What’s more, AI image generators are now largely available to the public. Although there are software filters in place meant to mitigate this kind of violative use, it seems that the creators of these recent images were able to easily work around those filters. The technology is progressing, and its widespread adoption is also making it easier and cheaper for almost anyone to make synthetic images of others.

While this technology barrels ahead, we find ourselves in a potential legal and regulatory void. We need to urgently focus cultural and legal attention on the root causes of this kind of image-based abuse – specifically, ending gender-based sexual violence – while also dealing with how easily these kinds of images can be created and distributed.

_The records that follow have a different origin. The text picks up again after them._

(** C31: Every string of 16-bit code units, lone surrogates included, survives the
    trip through UTF-8: [Utf8::Length] is the number of bytes [Utf8::Encode]
    stores, these bytes are valid, [CodeUnitCount] counts the code units of the
    string, and [DecodeToUTF16] into a buffer of that size gives the string back. *)
Theorem String_roundtrip (str : list Z) :
  Forall is_unit str ->
  exists bytes t, String_Length str = Ok (len_ bytes) /\ String_Encode str (len_ bytes) = Ok bytes /\
    IsValid bytes = Ok true /\ CodeUnitCount bytes = (len_ str, t) /\
    DecodeToUTF16 bytes (replicate (length str) 0) = Ok (true, str).
Proof.
  intros Hs. destruct (codepoints_spec str Hs) as [E Hok]. eexists (utf8 (codepoints str)), _. split_and!.
  - unfold String_Length. rewrite (String_Length_loop_spec _ _ str) by (done || apply left_new). f_equal; lia.
  - unfold String_Encode. rewrite (String_Encode_loop_spec _ _ str) by (done || apply left_new).
    rewrite fit_all; [done|]. unfold len_. simpl. lia.
  - destruct (IsValid_loop_spec (length (utf8 (codepoints str))) (utf8 (codepoints str)) 0) as (b&Hb&Hiff);
      [unfold len_; lia..|by apply utf8_bytes|].
    unfold IsValid. rewrite Hb. f_equal. apply Hiff. exists (codepoints str). by rewrite drop_0.
  - rewrite CodeUnitCount_utf8, E by done. done.
  - rewrite DecodeToUTF16_good, E by (rewrite ?E, ?length_replicate; done). by rewrite drop_ge, app_nil_r by (by rewrite length_replicate).
Qed.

In Canada, only a few provinces – British Columbia, New Brunswick, Prince Edward Island and Saskatchewan – have civil intimate-image protection acts that address “altered” images, which could include deepfakes. In all other provinces and territories, the civil and criminal laws on intimate image sharing to-date only cover actual nude or sexual images of people.

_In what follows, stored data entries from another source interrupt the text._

(* ===== verification/RangeAnalysis.v ===== *)
(** * vm/flow_graph_range_analysis.h, vm/flow_graph_range_analysis.cc: ranges

    The symbolic intervals the optimizing compiler computes for integer
    definitions: boundaries ([RangeBoundary]), intervals ([Range]) and their
    arithmetic, joins, widening and narrowing, the inference of a range for each
    kind of instruction ([InferRange_defn]), the iteration over a graph, and the
    decision whether an array bounds check is redundant ([IsRedundant]).

    A [Definition*] is the index of its definition in the flow graph, a list of
    records with the fields the analysis reads; [range_] and [can_overflow_] are
    the fields it writes.  Bounds of symbols are computed recursively through the
    ranges of other symbols; the model gives these recursions and loops as much
    fuel as the graph has definitions, and stops with [ROutOfStack] when that is
    not enough, which happens only for cyclic symbols.  A shift the language
    leaves undefined stops with [RUndefined]. *)

From stdpp Require Import base numbers list.
From Stdlib Require Import ZArith Lia.
From S2P Require Import Prelude Utils.

Local Open Scope Z_scope.
Local Open Scope mach_scope.

Module RangeAnalysis.

Inductive range_error :=
| RAssertFailed
| RUnreachable
| RUndefined
| ROutOfStack
| RNoDefinition.

Abbreviation M A := (result range_error A).
Definition assert_ (b : bool) : M unit := if b then Ok () else Err RAssertFailed.

Definition kMinInt32 : Z := - 2 ^ 31.
Definition kMaxInt32 : Z := 2 ^ 31 - 1.
Definition kMaxUint32 : Z := 2 ^ 32 - 1.

Inductive RangeSize := kRangeBoundarySmi | kRangeBoundaryInt32 | kRangeBoundaryInt64.

(** [RangeBoundary]: the kinds with the fields they use; the constructors of the
    class leave the other fields zero.  A symbol is a definition and an offset. *)
Inductive RangeBoundary :=
| Unknown
| NegativeInfinity
| PositiveInfinity
| Symbol (symbol : nat) (offset : Z)
| FromConstant (value : Z).

Record Range := mkRange { min_ : RangeBoundary; max_ : RangeBoundary }.

(** The kinds of [Token::Kind] that the analysis distinguishes. *)
Inductive Token :=
| kADD | kSUB | kMUL | kSHL | kSHR | kBIT_AND | kBIT_OR | kBIT_XOR | kTRUNCDIV | kMOD
| kEQ | kNE | kLT | kGT | kLTE | kGTE | kEQ_STRICT | kNE_STRICT | kIS | kISNOT | kILLEGAL.

Inductive Object := SmiObject (value : Z) | MintObject (value : Z) | OtherObject.

Inductive Representation :=
| kTagged | kUnboxedInt32 | kUnboxedUint32 | kUnboxedMint | kOtherRepresentation.

Inductive RecognizedKind :=
| kObjectArrayLength | kImmutableArrayLength | kTypedDataLength | kStringBaseLength | kOtherField.

Inductive ClassId :=
| kTypedDataInt8ArrayCid | kTypedDataUint8ArrayCid | kTypedDataUint8ClampedArrayCid
| kExternalTypedDataUint8ArrayCid | kExternalTypedDataUint8ClampedArrayCid
| kTypedDataInt16ArrayCid | kTypedDataUint16ArrayCid | kTypedDataInt32ArrayCid | kTypedDataUint32ArrayCid
| kOneByteStringCid | kTwoByteStringCid | kExternalOneByteStringCid | kExternalTwoByteStringCid
| kSmiCid | kMintCid | kOtherCid.

Inductive BinaryIntegerOp := BinarySmiOp | BinaryInt32Op | BinaryMintOp | ShiftMintOp.

(** The instructions with a range inference of their own; the operands are definitions.
    [value_cid] is [value()->Type()->ToCid()], the class of the type reaching this use. *)
Inductive Instr :=
| IConstant (value : Object)
| IConstraint (value : nat) (constraint : Range)
| IBinaryIntegerOp (cls : BinaryIntegerOp) (op_kind : Token) (left right : nat) (can_overflow is_truncating : bool)
| IPhi (inputs : list nat)
| ILoadField (instance : nat) (recognized_kind : RecognizedKind)
| ILoadIndexed (class_id : ClassId)
| ILoadCodeUnits (class_id : ClassId)
| IIfThenElse (if_true if_false : Z)
| IBoxInteger (is_int64 : bool) (value : nat)
| IUnboxInt32 (value : nat) (value_cid : ClassId) (is_truncating : bool)
| IUnboxUint32 (value : nat) (value_cid : ClassId)
| IUnboxInt64 (value : nat)
| IUnboxedIntConverter (from to : Representation) (value : nat)
| IUnaryMintOp (value : nat)
| IOther.

(** What the analysis reads of a definition besides its instruction: the range
    computed so far, [Type()->ToCid()], [Type()->IsInt()], [representation()],
    the block, and what [Instruction::Equals] compares. *)
Record Defn := mkDefn {
  instr : Instr;
  range_ : option Range;
  type_cid : ClassId;
  type_is_int : bool;
  representation : Representation;
  block : nat;
  allows_cse : bool;
  no_dependencies : bool;
  tag : Z;
  inputs_ : list nat;
  attributes : list Z
}.

(** The definitions, and the immediate dominator of each block. *)
Record FlowGraph := mkGraph { definitions : list Defn; dominator : list (option nat) }.

#[export] Instance RangeSize_eq_dec : EqDecision RangeSize.
Proof. solve_decision. Defined.
#[export] Instance RangeBoundary_eq_dec : EqDecision RangeBoundary.
Proof. solve_decision. Defined.
#[export] Instance Token_eq_dec : EqDecision Token.
Proof. solve_decision. Defined.
#[export] Instance ClassId_eq_dec : EqDecision ClassId.
Proof. solve_decision. Defined.
#[export] Instance Representation_eq_dec : EqDecision Representation.
Proof. solve_decision. Defined.

Section range_analysis.
Context `{Target}.

(** ** Smi *)

Definition kSmiBits : Z := kBitsPerWord - 2.
Definition kSmiMax : Z := (1 <<< kSmiBits) - 1.
Definition kSmiMin : Z := - (1 <<< kSmiBits).

Definition Smi_IsValid (value : Z) : bool := (value >=? kSmiMin) && (value <=? kSmiMax).

(** ** RangeBoundary *)

Definition MinConstantValue (size : RangeSize) : Z :=
  match size with
  | kRangeBoundarySmi => kSmiMin
  | kRangeBoundaryInt32 => kMinInt32
  | kRangeBoundaryInt64 => Utils.kMinInt64
  end.

Definition MaxConstantValue (size : RangeSize) : Z :=
  match size with
  | kRangeBoundarySmi => kSmiMax
  | kRangeBoundaryInt32 => kMaxInt32
  | kRangeBoundaryInt64 => Utils.kMaxInt64
  end.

Without meaningful protection, anyone with photos on the internet can be a target of generative AI deployed for sexual exploitation. People should have legal protection over realistic sexual images of themselves. It shouldn’t have to be said, but someone’s desire to create nude images of another person should never trump that other person’s rights, including their right to control their sexual images, real or AI-generated.

This is particularly important for women. While people of all genders are targeted by deepfakes, research shows that it is predominantly women who are featured in public-facing deepfakes, and that they face worse outcomes when intimate images of them are shared without consent. While female celebrities are often targeted, female politicians, gamers, feminist commentators, public servants working on disinformation, journalists reporting on sexual violence, poets, teachers, and everyday women and girls have been targeted. They all deserve better protection from these violations.

Ms. Swift is reportedly considering legal action, as she should. Having someone of her enormous platform work to expose and advocate against the very real and extensive harms caused by synthetic image-based abuse might have an important and wide-reaching impact on cultural norms, and she would have the financial resources to push this as far as she chooses. But many who experience this kind of harm are not in the same position. And if this can happen to a huge celebrity like Ms. Swift, what does that mean for everyday women and girls?

In the end, while the law slowly catches up, what we really need most urgently is to face the more complicated social question: why do people (typically men) feel entitled to make and share intimate images of others (typically women)? If we ignore that question, we will continue to suffer a death by a thousand cuts, by which bad actors empowered by technology push us closer and closer to the edge.